22Une spatialité par intersection permet en revanche de différencier son territoire : le chômeur cohabitant tardivement avec ses parents marque son domaine sans déranger sa famille en respectant des seuils, des moments successifs où chacun peut occuper sa place et jouer son rôle. Dans le cas de la zup de Vaulx-en-Velin, les mises en scène domestiques se prolongent dans la rue du fait même qu’ici l’espace physique est lisse – ni vrais lieux communautaires, ni héritage local ne permettent de distinguer la place légitime des uns et des autres – et chaque groupe doit préserver la face des autres pour sauver la sienne.
23Mais le self goffmanien n’exclut pas la provocation ou la relation à plaisanterie.
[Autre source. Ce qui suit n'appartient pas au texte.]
(** Modelled from the spec: [models.ts] is not among the sources.
    [IdempotencyResponse] is [{statusCode, headers, body}]; the status
    code may be [undefined], as the test-suite writes it. *)
Record IdempotencyResponse : Type := {
  statusCode : option Z;
  responseHeaders : Headers;
  responseBody : string
}.

(** Modelled from the spec: [models.ts] is not among the sources.
    [IdempotencyResource], one per idempotency key: the adapter reads its
    [idempotencyKey] only; [response] is absent while the operation is in
    flight. *)
Record IdempotencyResource : Type := {
  idempotencyKey : string;
  request : IdempotencyRequest;
  response : option IdempotencyResponse
}.

(** Errors that reach the embedding application. [AdapterError] carries the
    message of an error thrown by a data adapter. *)
Inductive Error : Type :=
| ConflictError
| MisuseError
| AdapterError (message : string).

(** A settled promise: resolved with a value or rejected with an error. *)
Inductive Settled (A : Type) : Type :=
| Resolved (a : A)
| Rejected (e : Error).
Arguments Resolved {A} a.
Arguments Rejected {A} e.

(** ** The in-memory data adapter *)

Module InMemoryDataAdapter.

(** [private idempotencyResources: Map<string, IdempotencyResource>] *)
Abbreviation t := (gmap string IdempotencyResource).

(** [= new Map()] *)
Definition init : t := ∅.

(** [return this.idempotencyResources.get(idempotencyKey) ?? null;] *)
Definition findByIdempotencyKey (key : string) (m : t)
  : Settled (option IdempotencyResource) * t :=
  (Resolved (m !! key), m).

(** [if (this.idempotencyResources.has(key)) throw new Error('Duplicate');
     this.idempotencyResources.set(key, idempotencyResource);] *)
Definition create (r : IdempotencyResource) (m : t) : Settled unit * t :=
  if bool_decide (is_Some (m !! idempotencyKey r))
  then (Rejected (AdapterError "Duplicate"), m)
  else (Resolved tt, <[idempotencyKey r := r]> m).

(** [this.idempotencyResources.set(key, idempotencyResource);] *)
Definition update (r : IdempotencyResource) (m : t) : Settled unit * t :=
  (Resolved tt, <[idempotencyKey r := r]> m).

(** [this.idempotencyResources.delete(idempotencyKey);] *)
Definition delete (key : string) (m : t) : Settled unit * t :=
  (Resolved tt, base.delete key m).

End InMemoryDataAdapter.

(** Calls made on a data adapter, for traces of store operations. *)
Inductive AdapterCall : Type :=
| CallFind (key : string)
| CallCreate (r : IdempotencyResource)
| CallUpdate (r : IdempotencyResource)
| CallDelete (key : string).

(** The key an adapter call writes under, if it writes at all. *)
Definition written_key (c : AdapterCall) : option string :=
  match c with
  | CallFind _ => None
  | CallCreate r | CallUpdate r => Some (idempotencyKey r)
  | CallDelete _ => None
  end.

(** One call on the in-memory adapter, keeping the store only. *)
Definition mem_step (m : InMemoryDataAdapter.t) (c : AdapterCall)
  : InMemoryDataAdapter.t :=
  match c with
  | CallFind k => snd (InMemoryDataAdapter.findByIdempotencyKey k m)
  | CallCreate r => snd (InMemoryDataAdapter.create r m)
  | CallUpdate r => snd (InMemoryDataAdapter.update r m)
  | CallDelete k => snd (InMemoryDataAdapter.delete k m)
  end.

(** A sequence of calls, oldest first. *)
Definition mem_run (cs : list AdapterCall) (m : InMemoryDataAdapter.t)
  : InMemoryDataAdapter.t :=
  fold_left mem_step cs m.

(** ** Header filters *)

(** Lower-casing of one character: [A]..[Z] move to [a]..[z], every other
    byte is kept. *)
Definition lower_ascii (c : ascii) : ascii :=
  let n := N_of_ascii c in
  if ((65 <=? n) && (n <=? 90))%N then ascii_of_N (n + 32) else c.

(** [name.toLowerCase()] on a header name. *)
Fixpoint toLowerCase (s : string) : string :=
  match s with
  | EmptyString => EmptyString
  | String c rest => String (lower_ascii c) (toLowerCase rest)
  end.

(** Modelled from the spec: the request-header filter module is not among
    the sources; this is the exact-match denylist of section 4.3. *)
Definition SENSITIVE_HEADERS : list string :=
  [ "authorization"; "proxy-authorization"; "cookie"; "set-cookie";
    "x-auth-token"; "x-csrf-token"; "x-xsrf-token"; "x-api-key" ].

(** Modelled from the spec: the request-header filter module is not among
    the sources; these are the denied prefixes of section 4.3. *)
Definition SENSITIVE_PREFIXES : list string :=
  [ "x-auth-"; "x-token-"; "x-secret-"; "x-key-" ].

(** Modelled from the spec: the request-header filter module is not among
    the sources. A name is sensitive when, lower-cased, it is on the
    denylist or starts with a denied prefix. *)
Definition isSensitiveHeader (name : string) : bool :=
  let lower := toLowerCase name in
  existsb (String.eqb lower) SENSITIVE_HEADERS
  || existsb (fun p => String.prefix p lower) SENSITIVE_PREFIXES.

(** Modelled from the spec: the request-header filter module is not among
    the sources. Redaction removes the sensitive names and keeps every
    other entry as it is. *)
Definition filterRequestHeaders (h : Headers) : Headers :=
  filter (fun kv => isSensitiveHeader kv.1 = false) h.

(** Modelled from the spec: the response-header filter module is not among
    the sources. The whitelist of section 4.3: [content-*],
    [access-control-allow-*] and [location], matched on the lower-cased
    name. *)
Definition isWhitelistedResponseHeader (name : string) : bool :=
  let lower := toLowerCase name in
  String.prefix "content-" lower
  || String.prefix "access-control-allow-" lower
  || String.eqb lower "location".

(** Modelled from the spec: the response-header filter module is not among
    the sources. Only whitelisted names survive. *)
Definition filterResponseHeaders (h : Headers) : Headers :=
  filter (fun kv => isWhitelistedResponseHeader kv.1 = true) h.

(** ** The data adapter contract *)

Module IIdempotencyDataAdapter.

(** [interface IIdempotencyDataAdapter]: the four asynchronous operations
    on a store of type [S]. Each returns the settled promise and the store
    after the call; any of them may reject. *)
Class t (S : Type) : Type := {
  findByIdempotencyKey : string -> S -> Settled (option IdempotencyResource) * S;
  create : IdempotencyResource -> S -> Settled unit * S;
  update : IdempotencyResource -> S -> Settled unit * S;
  delete : string -> S -> Settled unit * S
}.

End IIdempotencyDataAdapter.

(** [class InMemoryDataAdapter implements IIdempotencyDataAdapter] *)
Global Instance InMemoryDataAdapter_adapter
  : IIdempotencyDataAdapter.t InMemoryDataAdapter.t := {|
  IIdempotencyDataAdapter.findByIdempotencyKey := InMemoryDataAdapter.findByIdempotencyKey;
  IIdempotencyDataAdapter.create := InMemoryDataAdapter.create;
  IIdempotencyDataAdapter.update := InMemoryDataAdapter.update;
  IIdempotencyDataAdapter.delete := InMemoryDataAdapter.delete
|}.

(** ** Requests, responses and options of the coordinator *)

(** The inbound request object: what the snapshot is taken from, and the
    per-request hit mark that [isHit] reads. *)
Record Request : Type := {
  incoming : IdempotencyRequest;
  hitMark : bool
}.

(** The outgoing response handle: current status code and headers, the body
    once it was sent, and the capture hook when one is installed (the hook
    owns the Pending resource it completes). *)
Record Response : Type := {
  status : Z;
  outgoingHeaders : Headers;
  sent : option string;
  sendHook : option IdempotencyResource
}.

(** A response handle as the framework hands it over: status 200, no
    header, nothing sent, no hook. *)
Definition createResponse : Response :=
  {| status := 200; outgoingHeaders := ∅; sent := None; sendHook := None |}.

(** Modelled from the spec: the options type is not among the sources. The
    recognized options of section 6; the data adapter is the instance of
    [IIdempotencyDataAdapter.t] in scope. *)
Record IdempotencyOptions : Type := {
  idempotencyKeyHeader : string;
  shouldProcess : Request -> bool;
  isValidForPersistence : IdempotencyResponse -> bool
}.

(** Modelled from the spec: the default intent validator is not among the
    sources. It always proceeds. *)
Definition DefaultIntentValidator (_ : Request) : bool := true.

(** Modelled from the spec: the default response validator is not among
    the sources. Only success-range status codes qualify. *)
Definition SuccessfulResponseValidator (r : IdempotencyResponse) : bool :=
  match statusCode r with
  | Some code => ((200 <=? code) && (code <? 300))%Z
  | None => false
  end.

(** The options of the test-suite's [beforeEach]. *)
Definition defaultOptions : IdempotencyOptions :=
  {| idempotencyKeyHeader := "idempotency-key";
     shouldProcess := DefaultIntentValidator;
     isValidForPersistence := SuccessfulResponseValidator |}.

(** What the continuation saw: never invoked, or invoked once with or
    without an error. *)
Inductive Continuation : Type :=
| NotInvoked
| Next (err : option Error).

(** The result of one run of the middleware function: the request and the
    response handle afterwards, the continuation, and the rejection of the
    returned promise if any. *)
Record Outcome : Type := {
  reqAfter : Request;
  resAfter : Response;
  continuation : Continuation;
  rejection : option Error
}.

(** The store together with the log of the calls made on it. *)
Record World (S : Type) : Type := {
  adapter : S;
  calls : list AdapterCall
}.
Arguments adapter {S} w.
Arguments calls {S} w.

(** Modelled from the spec: [isHit] is not among the sources. It reads the
    mark left on this request object by its latest processing. *)
Definition isHit (req : Request) : bool := hitMark req.

(** Modelled from the spec: the marking is not among the sources. Leaves
    the hit mark [b] on the request object. *)
Definition markHit (b : bool) (req : Request) : Request :=
  {| incoming := incoming req; hitMark := b |}.

(** Modelled from the spec: [extractIdempotencyKeyFromReq] is not among the
    sources. The key is the string value of the configured header. *)
Definition extractIdempotencyKeyFromReq (cfg : IdempotencyOptions)
    (req : Request) : option string :=
  match headers (incoming req) !! idempotencyKeyHeader cfg with
  | Some (HSingle key) => Some key
  | _ => None
  end.

(** Modelled from the spec: the snapshot builder is not among the sources.
    The request as first seen, with the sensitive headers removed. *)
Definition snapshot (req : Request) : IdempotencyRequest :=
  {| method := method (incoming req);
     url := url (incoming req);
     headers := filterRequestHeaders (headers (incoming req));
     body := body (incoming req);
     query := query (incoming req) |}.

(** Modelled from the spec: the placeholder builder is not among the
    sources. The Pending resource created on a miss: the key, the redacted
    snapshot, no response. *)
Definition pendingResource (key : string) (req : Request)
  : IdempotencyResource :=
  {| idempotencyKey := key; request := snapshot req; response := None |}.

(** Modelled from the spec: the state test is not among the sources (the
    test-suite names it: [availableResponse.statusCode !== undefined]).
    A resource is Completed when it has a response whose status code is
    defined; the result is that status code and response. *)
Definition completed (r : IdempotencyResource)
  : option (Z * IdempotencyResponse) :=
  match response r with
  | Some resp =>
      match statusCode resp with
      | Some code => Some (code, resp)
      | None => None
      end
  | None => None
  end.

(** Modelled from the spec: the signature comparison is not among the
    sources. The stored snapshot and the request agree on method and URL. *)
Definition requestsMatch (stored : IdempotencyRequest) (req : Request) : bool :=
  bool_decide (method stored = method (incoming req))
  && bool_decide (url stored = url (incoming req)).

(** Modelled from the spec: the replay is not among the sources. Sets the
    status code, re-applies the whitelisted headers one by one over what
    the handle already carries, and writes the cached body. *)
Definition restore (code : Z) (resp : IdempotencyResponse) (res : Response)
  : Response :=
  {| status := code;
     outgoingHeaders :=
       filterResponseHeaders (responseHeaders resp) ∪ outgoingHeaders res;
     sent := Some (responseBody resp);
     sendHook := sendHook res |}.

(** Modelled from the spec: the framework's [send] is not among the
    sources. The original finalization of the handle commits the body. *)
Definition defaultSend (payload : string) (res : Response) : Response :=
  {| status := status res;
     outgoingHeaders := outgoingHeaders res;
     sent := Some payload;
     sendHook := sendHook res |}.

(** Modelled from the spec: the hook installation is not among the
    sources. Installs the capture hook for [resource] on the handle. *)
Definition setupHooks (resource : IdempotencyResource) (res : Response)
  : Response :=
  {| status := status res;
     outgoingHeaders := outgoingHeaders res;
     sent := sent res;
     sendHook := Some resource |}.

(** Modelled from the spec: the completion of a resource is not among the
    sources. The resource with its captured response; key and snapshot are
    kept. *)
Definition withResponse (resource : IdempotencyResource)
    (resp : IdempotencyResponse) : IdempotencyResource :=
  {| idempotencyKey := idempotencyKey resource;
     request := request resource;
     response := Some resp |}.

(** ** The coordinator *)

Section Coordinator.

Context {S : Type} `{!IIdempotencyDataAdapter.t S}.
Dans les espaces communs résidentiels, les scènes d’interactions entre groupes d’usagers prennent parfois l’apparence de lieux de négociation du territoire vu comme une région de rôles accessibles. Et toute négociation s’opère sur le seuil de situations significatives faites de clins d’œil, de sous-entendus ou de bons mots. En deçà même de toute logique d’appropriation, cette dimension du seuil apparaît constitutive de la notion même d’espace intermédiaire, car loin de se caractériser par une symbolique stable, un patrimoine, une culture, un langage univoque, l’espace en question se négocie « par des cérémonies de territorialisation », « des autoproclamations qui pallient le manque de légitimité symbolique de la relation par une emphase et une grandiloquence ornementale » (Joseph 1984). Le seuil donc, comme une ouverture sur un registre de situations significatives qui rend visibles les espaces intermédiaires. Comme un gué, un passage révélé, un seuil d’accessibilité à un espace d’apparences concertées.
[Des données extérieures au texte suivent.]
Lemma nage_release_foreign e p w :
  ¬ nage_owns p e → Nage.release apply e (p, w) = (Throw OwnershipError, (p, w)).
Proof.
  intros Hno. rewrite nage_release_eq.
  destruct (strict_eq _ _) eqn:E; [|done]. by apply nage_owns_strict_eq in E.
Qed.
End NageDefault.


Section NageScenario.
Context {U : Type} (apply : behaviour U).
Implicit Types (p : Nage.t) (w : world U) (e : value).

(** [new Nage({ initialSize: 2 })] manufactures two objects with the
    default factory and holds them, in creation order, as its free list. *)
Lemma nage_constructor_two DEV rnd w :
  let n := next_loc (hp w) in
  ∃ P w1,
    Nage.constructor apply DEV rnd scenario_options w = (Normal P, w1)
    ∧ Nage.stack P = [VRef (RObj n); VRef (RObj (S n))]
    ∧ Nage.entries P = <[RObj (S n) := Nage.name P]> (<[RObj n := Nage.name P]> ∅)
    ∧ Nage.create P = VRef RGetEmptyObject
    ∧ Nage.onRelease P = VUndefined ∧ Nage.onReserve P = VUndefined
    ∧ next_loc (hp w1) = S (S n).
Proof.
  intros n. rewrite nage_constructor_eq. cbv zeta.
  replace (negb _) with false by done.
  replace (invalid_hook (Nage.opt_onRelease scenario_options) && DEV) with false by done.
  replace (invalid_hook (Nage.opt_onReserve scenario_options) && DEV) with false by done.
  rewrite nage_populate_eq.
  change (seqZ 0 (default 0 (Nage.opt_initialSize scenario_options))) with [0; 1].
  unfold for_each. unfold bind at 1.
  rewrite nage_generate_push_default by done. cbv zeta.
  unfold bind at 1. rewrite nage_generate_push_default by done. cbv zeta.
  unfold ret. eexists _, _. split; [reflexivity|].
  by destruct DEV.
Qed.

(** C7.  [P = new Nage({ initialSize: 2 })] has size 2; the first two
    reservations hand out the two prepopulated entries, last created
    first, and bring the size to 1 and then 0; the third one calls the
    factory (one more call is logged), hands out the new object and leaves
    the size at 0; releasing the first reserved entry brings the size to 1.
    From there, releasing a value the pool has not registered, such as an
    entry reserved from a second pool built afterwards, throws the
    ownership error and leaves the pool (hence its size) and the world
    untouched. *)
Theorem nage_scenario DEV rnd w :
  let n := next_loc (hp w) in
  let b := VRef (RObj n) in
  let a := VRef (RObj (S n)) in
  let c := VRef (RObj (S (S n))) in
  ∃ P w1 s2 s3 s4 s5,
    Nage.constructor apply DEV rnd scenario_options w = (Normal P, w1)
    ∧ Nage.size P = 2
    ∧ Nage.reserve apply (P, w1) = (Normal a, s2) ∧ Nage.size (fst s2) = 1
    ∧ Nage.reserve apply s2 = (Normal b, s3) ∧ Nage.size (fst s3) = 0
    ∧ Nage.reserve apply s3 = (Normal c, s4) ∧ Nage.size (fst s4) = 0
    ∧ calls (snd s4) = calls (snd s3) ++ [made (Nage.create P) c]
    ∧ Nage.release apply a s4 = (Normal tt, s5) ∧ Nage.size (fst s5) = 1
    ∧ (∀ foreign w', ¬ nage_owns (fst s5) foreign →
         Nage.release apply foreign (fst s5, w') = (Throw OwnershipError, (fst s5, w')))
    ∧ (∀ DEV' rnd' Q wq f sq,
         Nage.constructor apply DEV' rnd' scenario_options (snd s5) = (Normal Q, wq) →
         Nage.reserve apply (Q, wq) = (Normal f, sq) →
         ¬ nage_owns (fst s5) f).
Proof.
  intros n b a c.
  destruct (nage_constructor_two DEV rnd w)
    as (P & w1 & HP & Hs & He & Hc & Hrel & Hres & Hn).
  fold n in Hs, He, Hn.
  set (p2 := Nage.set_stack [b] P).
  set (p3 := Nage.set_stack [] p2).
  set (p4 := Nage.set_entries (<[RObj (S (S n)) := Nage.name P]> (Nage.entries P)) p3).
  set (w4 := World (Heap (S (S (S n))) (user (hp w1))) (timeBasis w1)
               (calls w1 ++ [made (VRef RGetEmptyObject) c])).
  set (p5 := Nage.set_stack [a] p4).
  assert (Nage.reserve apply (P, w1) = (Normal a, (p2, w1))) as H2.
  { apply nage_reserve_pop_unhooked; [done|]. by rewrite Hs. }
  assert (Nage.reserve apply (p2, w1) = (Normal b, (p3, w1))) as H3.
  { by apply nage_reserve_pop_unhooked. }
  assert (Nage.reserve apply (p3, w1) = (Normal c, (p4, w4))) as H4.
  { rewrite nage_reserve_default, nage_generate_default by done.
    cbv zeta. subst c p4 w4. by rewrite Hn. }
  assert (nage_owns p4 a) as Ha.
  { apply weakmap_get_str. exists (RObj (S n)). split; [done|]. simpl.
    rewrite lookup_insert_ne by (intros [= ?]; lia).
    rewrite He. apply lookup_insert_eq. }
  assert (Nage.release apply a (p4, w4) = (Normal tt, (p5, w4))) as H5.
  { apply nage_release_unhooked; [done|done|apply not_elem_of_nil]. }
  exists P, w1, (p2, w1), (p3, w1), (p4, w4), (p5, w4).
  split; [done|]. split; [unfold Nage.size; by rewrite Hs|].
  do 6 (split; [done|]). split; [simpl; by rewrite Hc|].
  split; [done|]. split; [done|]. split.
  - intros foreign w' Hno. by apply nage_release_foreign.
  - intros DEV' rnd' Q wq f sq HQ Hf.
    destruct (nage_constructor_two DEV' rnd' w4)
      as (Q' & wq' & HQ' & Hsq & _ & _ & _ & Hhq & _).
    simpl in HQ. rewrite HQ in HQ'. injection HQ' as <- <-.
    rewrite (nage_reserve_pop_unhooked apply Q wq
               (VRef (RObj (S (next_loc (hp w4))))) [VRef (RObj (next_loc (hp w4)))])
      in Hf by done.
    injection Hf as <- _. simpl.
    intros (r & [= <-] & Hlook)%weakmap_get_str. simpl in Hlook. rewrite He in Hlook.
    rewrite !lookup_insert_ne in Hlook by (intros [= ?]; lia). done.
Qed.
End NageScenario.

(** ** The theorems at work on the running examples *)

Lemma nage_free_entries_registered_witness :
  ∃ P w', Nage.constructor fns true 5 scenario_options w0 = (Normal P, w')
          ∧ nage_stack_registered P
          ∧ nage_stack_registered (fst (snd (Nage.reset fns (P, w')))).
Proof.
  destruct (Nage.constructor fns true 5 scenario_options w0) as [c w'] eqn:E.
  assert (∃ P, c = Normal P) as [P ->].
  { revert E. vm_compute. intros [= <- _]. by eexists. }
  exists P, w'. split; [reflexivity|].
  destruct (nage_free_entries_registered fns) as (Hnew & Hop & _).
  pose proof (Hnew true 5 scenario_options w0 w' P E) as HP.
  split; [exact HP|].
  destruct (Nage.reset fns (P, w')) as [r s'] eqn:Er.
  exact (Hop NReset r (P, w') s' Er HP).
Defined.



Lemma nage_scenario_witness :
  ∃ P w' (s5 : Nage.t * world unit),
    Nage.constructor fns true 5 scenario_options w0 = (Normal P, w')
    ∧ Nage.size P = 2
    ∧ Nage.size (fst s5) = 1
    ∧ Nage.release fns (VNum 7) (fst s5, w0) = (Throw OwnershipError, (fst s5, w0)).
Proof.
  destruct (nage_scenario fns true 5 w0)
    as (P & w' & s2 & s3 & s4 & s5 & HP & Hsize & _ & _ & _ & _ & _ & _ & _ & _ &
        Hsize5 & Hforeign & _).
  exists P, w', s5. split; [exact HP|]. split; [exact Hsize|]. split; [exact Hsize5|].
  apply Hforeign. unfold nage_owns. simpl. discriminate.
Defined.

(** * Further properties of the two classes *)

(** ** [Pool.clear] *)

Section PoolClear.
Context {U : Type} (apply : behaviour U).
Implicit Types (p : Pool.t) (w : world U) (e : value).

End PoolClear.


(** ** Hooks and factories that fail *)

Section FailingCallbacks.
Context {U : Type} (apply : behaviour U).


End FailingCallbacks.



Section FailingFactory.
Context {U : Type} (apply : behaviour U).

End FailingFactory.


(** ** [Nage]: registrations and the call log *)

Section NageAccounting.
Context {U : Type} (apply : behaviour U).
Implicit Types (p : Nage.t) (w : world U) (e : value).

Lemma nage_release_extends e p w r p' w' :
  Nage.release apply e (p, w) = (r, (p', w')) → nage_extends p p'.
Proof.
  rewrite nage_release_eq. destruct (negb _).
  { intros [= _ <- _]. apply nage_extends_refl. }
  destruct (_ =? _); [|intros [= _ <- _]; apply nage_extends_refl].
  destruct (Nage.run_hook _ _ _ _) as [[] [p1 w1]] eqn:E;
    apply nage_run_hook_this in E as ->; intros [= _ <- _];
    [apply nage_extends_set_stack|apply nage_extends_refl].
Qed.

Lemma nage_stack_pop_inv p w r p' w' :
  Nage.stack_pop (p, w) = (r, (p', w')) →
  w' = w ∧ ∃ l, p' = Nage.set_stack l p.
Proof.
  unfold Nage.stack_pop. destruct (last _); intros [= _ <- <-]; split; try done.
  - by eexists.
  - exists (Nage.stack p). by destruct p.
Qed.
24Les espaces intermédiaires apparaissent ainsi comme la possibilité pour chacun d’inscrire dans la ville une diversité de parcours dont le noyau dur reste la sphère du privé, comme les seuils à partir desquels s’aménagent ces trajectoires dans l’espace urbain. Dans cette perspective la liaison du local et du global rejoint celle du public et du privé, lesquels restent étroitement imbriqués dans la vie de quartier, avec des frontières sans cesse mouvantes.
25Cette perspective est-elle pour autant adaptée à des quartiers populaires ou à des grands ensembles où les populations – immigrées en particulier – sont dites « captives » ?
26Dans la lignée des travaux d’Abdelmalek Sayad et Alain Tarrius, nous avons tenté de dépasser une vision de l’immigration confinée à nos espaces d’insertion. Il s’agit de prendre au sérieux les récits de parcours de migrants, pour comprendre les articulations entre formes urbaines, itinéraires singuliers et destins collectifs, entre urbanité et ethnicité. Retrouver ainsi une capacité de renouer un rapport entre nomadisme et sédentarité comme initiative de l’autre dans la construction sociale de la ville, ses nouvelles divisions spatiales et ses dynamiques urbaines. Au-delà des clichés relatifs aux « enclaves de la relégation », des liens entre mobilités et sédentarité par lesquels les formes d’ancrage local se redéfinissent nous ont permis d’observer des espaces intermédiaires dans la ville, comme des couloirs de circulation à travers lesquels émergent de nouvelles règles d’usage des espaces publics et une transformation des perceptions du proche et du lointain, de la proximité et de la distance.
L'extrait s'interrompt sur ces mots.